Google withdrew its search engine from China eight years ago due to censorship and hacking, but it is now working on a project for the country codenamed “Dragonfly,” the employee said on condition of anonymity.
The search project — which works like a filter that sorts out certain topics — can be tested within the company’s internal networks, the source said.
Photo: AFP
The news has caused anxiety within the company since it first emerged in US media reports on Wednesday, the employee said.
The tech giant had already come under fire this year from thousands of employees who signed a petition against a US$10 million contract with the US military, which was not renewed.
“There’s a lot of angst internally. Some people are very mad we’re doing it,” the source said.
A Google spokesman declined to confirm or deny the existence of the project.
News Web site the Intercept first reported the story, saying that the search app was being tailored for the Google-backed Android operating system for mobile devices.
Terms about human rights, democracy, religion and peaceful protests would be blacklisted, the Intercept said, adding that the app would automatically identify and filter Web sites blocked by China’s so-called “Great Firewall.”

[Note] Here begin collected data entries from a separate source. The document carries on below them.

(** ** The recursive binder *)

Definition bind_rec_node (expr : Expr) (bound : list BoundExpr) : registry BoundExpr :=
  match expr, bound with
  | ELiteral literal ty, _ => lift (bind_literal literal ty)
  | EParam param, _ => lift (bind_param params param)
  | EField field, _ => lift (bind_field scope field)
  | EBinary binary _ _, [l; r] => lift (bind_binary binary l r)
  | EUnary unary _, [arg] => lift (bind_unary unary arg)
  | ECall call _, args =>
      match property_call call, text_call call with
      | Some has_property, _ =>
          match args with
          | [entity; name] => bind_property has_property entity name
          | _ => fail (bind_invalid "function_arity")
          end
      | None, Some lower =>
          match args with
          | [arg] => lift (bind_text_function lower arg)
          | _ => fail (bind_invalid "function_arity")
          end
      | None, None => fail (bind_invalid "unknown_function")
      end
  | EIn _ _ negated, needle :: values => lift (bind_in needle values negated)
  | _, _ => fail bound_missing
  end.
Fixpoint bind_rec (depth : nat) (expr : Expr) : registry BoundExpr :=
  depth_check depth ;;
  bound ← match expr with
          | EBinary _ lhs rhs =>
              l ← bind_rec (S depth) lhs; r ← bind_rec (S depth) rhs; mret [l; r]
          | EUnary _ arg => a ← bind_rec (S depth) arg; mret [a]
          | ECall _ args => mtraverse (bind_rec (S depth)) args
          | EIn needle values _ =>
              n ← bind_rec (S depth) needle;
              vs ← mtraverse (bind_rec (S depth)) values; mret (n :: vs)
          | _ => mret []
          end;
  bind_rec_node expr bound.

Lemma depth_check_eq d s :
  depth_check d s = if 128 <=? Z.of_nat d then Err (bind_invalid "expression_depth") else Ok (tt, s).
Proof. unfold depth_check. by destruct (_ <=? _). Qed.

Lemma bind_rec_eq d t s :
  bind_rec d t s =
  (depth_check d ;; (fun _ => mret tt : registry unit) t ;;
   vs ← mtraverse (bind_rec (S d)) (expr_children t); depth_check d ;; bind_rec_node t vs) s.
Proof.
  assert (forall (m : registry (list BoundExpr)) s0,
    (128 <=? Z.of_nat d) = false ->
    (m ≫= fun vs => depth_check d ;; bind_rec_node t vs) s0
    = (m ≫= fun vs => bind_rec_node t vs) s0) as Hskip.
  { intros m s0 Hd. rewrite !sm_bind_eq. destruct (m s0) as [[vs s1]|e]; [|done].
    rewrite sm_bind_eq, depth_check_eq, Hd. done. }
  transitivity (match depth_check d s with
    | Ok (_, s') => (mtraverse (bind_rec (S d)) (expr_children t) ≫= bind_rec_node t) s'
    | Err e => Err e end).
  2: { symmetry. rewrite sm_bind_eq, depth_check_eq. destruct (_ <=? _) eqn:Hd; [done|].
       exact (Hskip (mtraverse (bind_rec (S d)) (expr_children t)) s eq_refl). }
  destruct t as [| | |op lhs rhs|op arg|call args|needle values negated]; cbn [bind_rec]; rewrite (sm_bind_eq (depth_check d));
    destruct (depth_check d s) as [[[] s0]|e]; try done;
    cbn [expr_children mtraverse]; rewrite !sm_bind_eq; try done.
  destruct (bind_rec (S d) lhs s0) as [[v s1]|e]; [|done]. rewrite !sm_bind_eq.
  by destruct (bind_rec (S d) rhs s1) as [[v' s2]|e].
Qed.

Lemma bind_node_spec p t vs r s :
  length vs = length (expr_children t) -> (forall q, p `prefix_of` q -> r !! q = None) ->
  bind_expr_node p t (s, insert_children p 0 vs r) =
  match bind_rec_node t vs s with Ok (v, s') => Ok (v, (s', r)) | Err e => Err e end.
Proof.
  intros Hl Hr.
  destruct t as [literal ty|param|field|op lhs rhs|op arg|call args|needle values negated]; cbn [expr_children] in Hl.
  1-3: destruct vs; [|done]; cbn [bind_expr_node bind_rec_node insert_children]; unfold lift.
  1: by destruct (bind_literal literal ty).
  1: by destruct (bind_param params param).
  1: by destruct (bind_field scope field).
  all: cbn [bind_expr_node bind_rec_node].
  - destruct vs as [|a [|b [|]]]; try done. rewrite !sm_bind_eq, take_child, sm_bind_eq, take_child by done.
    unfold lift. by destruct (bind_binary op a b).
  - destruct vs as [|a [|]]; try done. rewrite !sm_bind_eq, take_child by done.
    unfold lift. by destruct (bind_unary op a).
  - destruct (property_call call) as [hp|].
    + destruct vs as [|a [|b [|]]]; destruct args as [|? [|? [|]]]; try done. cbn [length Nat.eqb negb].
      rewrite !sm_bind_eq, take_child, sm_bind_eq, take_child by done.
      rewrite on_state_eq. done.
    + destruct (text_call call) as [lo|]; [|done].
      destruct vs as [|a [|]]; destruct args as [|? [|]]; try done. cbn [length Nat.eqb negb].
      rewrite !sm_bind_eq, take_child by done. unfold lift. by destruct (bind_text_function lo a).
  - destruct vs as [|n vs]; [done|]. cbn in Hl. injection Hl as Hl.
    rewrite !sm_bind_eq, take_child, sm_bind_eq by done. rewrite <- Hl, take_children by done.
    unfold lift. by destruct (bind_in n vs negated).
Qed.

Lemma bind_expr_loop expr depth s : bind_expr expr depth s = bind_rec depth expr s.
Proof.
  unfold bind_expr.
  apply post_order_rec with (size := expr_size) (rec_node := bind_rec_node); [..|done].
  - apply expr_size_eq.
  - apply bind_rec_eq.
  - apply bind_node_spec.
Qed.
End Binder.

(** The binder's loop is the recursive binder: it always ends with a bound expression
    or an error of the typing rules, never with a missing operand. *)
Theorem bind_expr_rec `{UuidCrate, Serde} scope params expr depth s :
  bind_expr scope params expr depth s = bind_rec scope params depth expr s.
Proof. apply bind_expr_loop. Qed.

(** ** Well-typed expressions *)

(** The typing relation of bound expressions over the types of the input columns. *)
Definition column_is (scope : list QueryTypeV2) (i : nat) (base : QueryTypeV2)
  (ty : option QueryTypeV2) (result : QueryTypeV2) : bool :=
  match scope !! i with
  | Some c => bool_decide (type_base c = base) && bool_decide (ty = Some result)
  | None => false
  end.
(** A column read at its own type; or a column of nulls, read where another type is
    expected ([contextual_null]). *)
Definition field_typed (scope : list QueryTypeV2) (i : nat) (ty : QueryTypeV2) : bool :=
  match scope !! i with
  | Some c => bool_decide (c = ty) || (bool_decide (c = TNull) && is_nullable ty)
  | None => false
  end.
Definition unary_type (op : UnaryOp) (arg : QueryTypeV2) : option QueryTypeV2 :=
  match op with
  | ONot => if bool_decide (type_base arg = TBool) then Some arg else None
  | ONeg => if numeric arg then Some arg else None
  | OIsNull | OIsNotNull => if bool_decide (arg = TNull) then None else Some TBool
  end.
Fixpoint well_typed (scope : list QueryTypeV2) (e : BoundExpr) : bool :=
  let 'Bound ty kind := e in
  match kind with
  | KLiteral v => has_type ty v
  | KField i => field_typed scope i ty
  | KEntityRefField i f =>
      bool_decide (f ∈ entity_fields) &&
      column_is scope i TEntity
        (nullable TUtf8 <$> (is_nullable <$> scope !! i)) ty
  | KScoreField i f => column_is scope i TScore (score_field_type f) ty
  | KHistoryField i f => column_is scope i THistoryRevision (history_field_type f) ty
  | KChangeField i f => column_is scope i TChangeEvent (change_field_type f) ty
  | KProperty entity name has_property field =>
      well_typed scope entity && well_typed scope name
      && bool_decide (type_base (be_ty entity) = TEntity)
      && bool_decide (type_base (be_ty name) = TUtf8)
      && Bool.eqb (fi_has_property field) has_property
      && bool_decide (ty = if has_property then TBool else TNullable TJson)
  | KBinary op l r =>
      well_typed scope l && well_typed scope r
      && bool_decide (result_ok (binary_type op (be_ty l) (be_ty r)) = Some ty)
  | KUnary op a => well_typed scope a && bool_decide (unary_type op (be_ty a) = Some ty)
  | KLower a =>
      well_typed scope a && bool_decide (type_base (be_ty a) = TUtf8)
      && bool_decide (ty = nullable TUtf8 (is_nullable (be_ty a)))
  | KLength a =>
      well_typed scope a && bool_decide (type_base (be_ty a) = TUtf8)
      && bool_decide (ty = nullable TI64 (is_nullable (be_ty a)))
  | KIn needle values _ =>
      well_typed scope needle && forallb (well_typed scope) values
      && equality_comparable (be_ty needle)
      && forallb (fun v => bool_decide (type_base (be_ty v) = type_base (be_ty needle))) values
      && bool_decide (ty = nullable TBool (is_nullable (be_ty needle)
                           || existsb (fun v => is_nullable (be_ty v)) values))
  end.

(** The property slots of an expression. *)
Fixpoint be_fields (e : BoundExpr) : list FieldIdV2 :=
  let 'Bound _ kind := e in
  match kind with
  | KProperty entity name _ field => (be_fields entity ++ be_fields name) ++ [field]
  | KBinary _ l r => be_fields l ++ be_fields r
  | KUnary _ a | KLower a | KLength a => be_fields a
  | KIn needle values _ => be_fields needle ++ concat (map be_fields values)
  | _ => []
  end.

Definition params_ok (params : BoundParametersV2) : Prop :=
  Forall (fun p => has_type p.2.1 p.2.2 = true) params.

(** Decoded parameters are values of their types, whatever the request holds. *)
Theorem parameters_decode_typed `{UuidCrate, Serde} params types values
  (Hd : parameters_decode params types = Ok values) : params_ok values.
Proof.
  unfold parameters_decode in Hd.
  assert (forall acc, params_ok acc -> try_for (fun values '(name, value) =>
      tv ← decode_parameter types name value; Ok (bt_insert cmp_str name tv values)) acc params
    = Ok values -> params_ok values) as Hloop; [|by eapply (Hloop []); [constructor|]].
  clear Hd. induction params as [|[name value] params IH]; intros acc Hacc.
  - by intros [= <-].
  - rewrite try_for_cons. intros (acc' & Ha & Hr)%bind_Ok. apply IH in Hr; [done|].
    apply bind_Ok in Ha as ([ty v] & Hv & Ha). apply (inj Ok) in Ha as <-.
    assert (has_type ty v = true) as Htv.
    { unfold decode_parameter in Hv. destruct value as [| | | | |object]; try done.
      destruct (bool_decide _).
      - unfold decode_vector_parameter in Hv. destruct (negb _); [done|].
        apply bind_Ok in Hv as (t & _ & Hv). destruct t; try done.
        destruct (negb _); [done|]. inv_result. subst. by eapply type_decode_typed.
      - unfold decode_scalar_parameter in Hv. destruct (bt_get _ _ _); [|done].
        destruct (negb _); [done|]. apply bind_Ok in Hv as (nm & _ & Hv).
        apply bind_Ok in Hv as (t & _ & Hv). destruct (_ || _); [done|].
        destruct (_ && _); [done|]. inv_result. subst. by eapply type_decode_typed. }
    apply Forall_forall. intros p Hp. apply bt_insert_keys in Hp as [->|Hp]; [done|].
    by eapply Forall_forall in Hacc.
Qed.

The New York Times, citing two people with knowledge of the plans, said that while the company has demonstrated the service to Chinese government officials, the existence of the project did not mean that Google’s return to China was imminent.
Citing “relevant authorities,” the state-owned China Securities Journal said media reports suggesting that Google was returning to the Chinese market “do not conform to reality.”
Amnesty International urged Google to “change course.”
“It will be a dark day for Internet freedom if Google has acquiesced to China’s extreme censorship rules to gain market access,” Amnesty International China researcher Patrick Poon (潘潘嘉偉) said in a statement. “In putting profits before human rights, Google would be setting a chilling precedent and handing the Chinese government a victory.”
US Internet titans have long struggled to do business in China, home of the “Great Firewall” that blocks politically sensitive content, such as the 1989 Tiananmen Square Massacre.
Twitter, Facebook, YouTube and the New York Times Web site are blocked in China, but Microsoft’s Bing search engine operates in the country.
In early 2010, Google shut down its search engine in China after rows over censorship and hacking.
Google had cried foul over what it said were cyberattacks aimed at its source code and the Gmail accounts of Chinese human rights activists.
However, the company still employs 700 people in three offices in China working on other projects.
In December last year, Google announced that it would open a new artificial intelligence research center in Beijing.